Hartmut Brandt [Wed, 12 Nov 2003 09:10:11 +0000 (09:10 +0000)]
Double length of node names, hook names, command strings and types. Add
defines for these constants that include the trailing NUL byte. These
new constants have SIZ in their name instead of LEN. As soon as all
consumers in the tree are converted to use the new defines the old
defines will be put under BURN_BRIDGES.
Reviewed by: archie, julian, ru
Approved by: re (in principle)
Tim J. Robbins [Wed, 12 Nov 2003 08:49:12 +0000 (08:49 +0000)]
Use __sfvwrite() instead of __sputc() via __fputwc() to write to fake
string files (__SSTR flag set). This is necessary because __sputc()
does not respect the __SALC flag, and crashes trying to flush the buffer
instead of resizing it.
Kirk McKusick [Wed, 12 Nov 2003 08:09:19 +0000 (08:09 +0000)]
Update the five files derived from /sys/kern/syscalls.master
after the additions made for the new statfs structure (version
1.157). These must be updated in a separate checkin after
syscalls.master has been checked in so that they reflect its
new CVS identity. As these are purely derived files, it is not
clear to me why they are under CVS at all. I presume that it has
something to do with having `make world' operate properly.
Kirk McKusick [Wed, 12 Nov 2003 08:01:40 +0000 (08:01 +0000)]
Update the statfs structure with 64-bit fields to allow
accurate reporting of multi-terabyte filesystem sizes.
You should build and boot a new kernel BEFORE doing a `make world'
as the new kernel will know about binaries using the old statfs
structure, but an old kernel will not know about the new system
calls that support the new statfs structure. Running an old kernel
after a `make world' will cause programs such as `df' that do a
statfs system call to fail with a bad system call.
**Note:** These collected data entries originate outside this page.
(** X17.  The list and the single read agree: in every reachable state a
    message is in the list of GET /messages exactly when GET /messages/:id
    with its id returns it. *)
Theorem list_and_get_agree :
  forall st m,
    reachable st ->
    (In m (JSMap.values (messages st)) <->
       get_message (id m) st = (Reply 200 (POne m), st)).
Proof.
  intros st m R. destruct (reachable_keyed st R) as [ND K].
  unfold get_message. split.
  - intros H. unfold JSMap.values in H.
    apply in_map_iff in H as ([k m0] & E & H). simpl in E. subst m0.
    rewrite (K _ _ H). now rewrite (get_of_in _ _ _ _ ND H).
  - destruct (JSMap.get (id m) (messages st)) as [m0|] eqn:G;
      [|discriminate].
    intros E. injection E as ->. apply get_in in G.
    unfold JSMap.values. apply in_map_iff. now exists (id m, m).
Qed.

Lemma list_and_get_agree_witness :
  get_message firstId one_message
    = (Reply 200
         (POne {| id := firstId; content := VString (lit "Hello, World!");
                  createdAt := toISOString noon;
                  updatedAt := toISOString noon |}), one_message).
Proof.
  apply (proj1 (list_and_get_agree one_message
                  {| id := firstId; content := VString (lit "Hello, World!");
                     createdAt := toISOString noon;
                     updatedAt := toISOString noon |}
                  (reachable_step noon (POST_messages hello) init
                     reachable_init))).
  left. reflexivity.
Defined.

End Extras.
Reviewed by: Bruce Evans <bde@zeta.org.au>
Reviewed by: Tim Robbins <tjr@freebsd.org>
Reviewed by: Julian Elischer <julian@elischer.org>
Reviewed by: the hoards of <arch@freebsd.org>
Sponsored by: DARPA & NAI Labs.
Robert Watson [Wed, 12 Nov 2003 03:14:31 +0000 (03:14 +0000)]
Modify the MAC Framework so that instead of embedding a (struct label)
in various kernel objects to represent security data, we embed a
(struct label *) pointer, which now references labels allocated using
a UMA zone (mac_label.c). This allows the size and shape of struct
label to be varied without changing the size and shape of these kernel
objects, which become part of the frozen ABI with 5-STABLE. This opens
the door for boot-time selection of the number of label slots, and hence
changes to the bound on the number of simultaneous labeled policies
at boot-time instead of compile-time. This also makes it easier to
embed label references in new objects as required for locking/caching
with fine-grained network stack locking, such as inpcb structures.
This change also moves us further in the direction of hiding the
structure of kernel objects from MAC policy modules, not to mention
dramatically reducing the number of '&' symbols appearing in both the
MAC Framework and MAC policy modules, and improving readability.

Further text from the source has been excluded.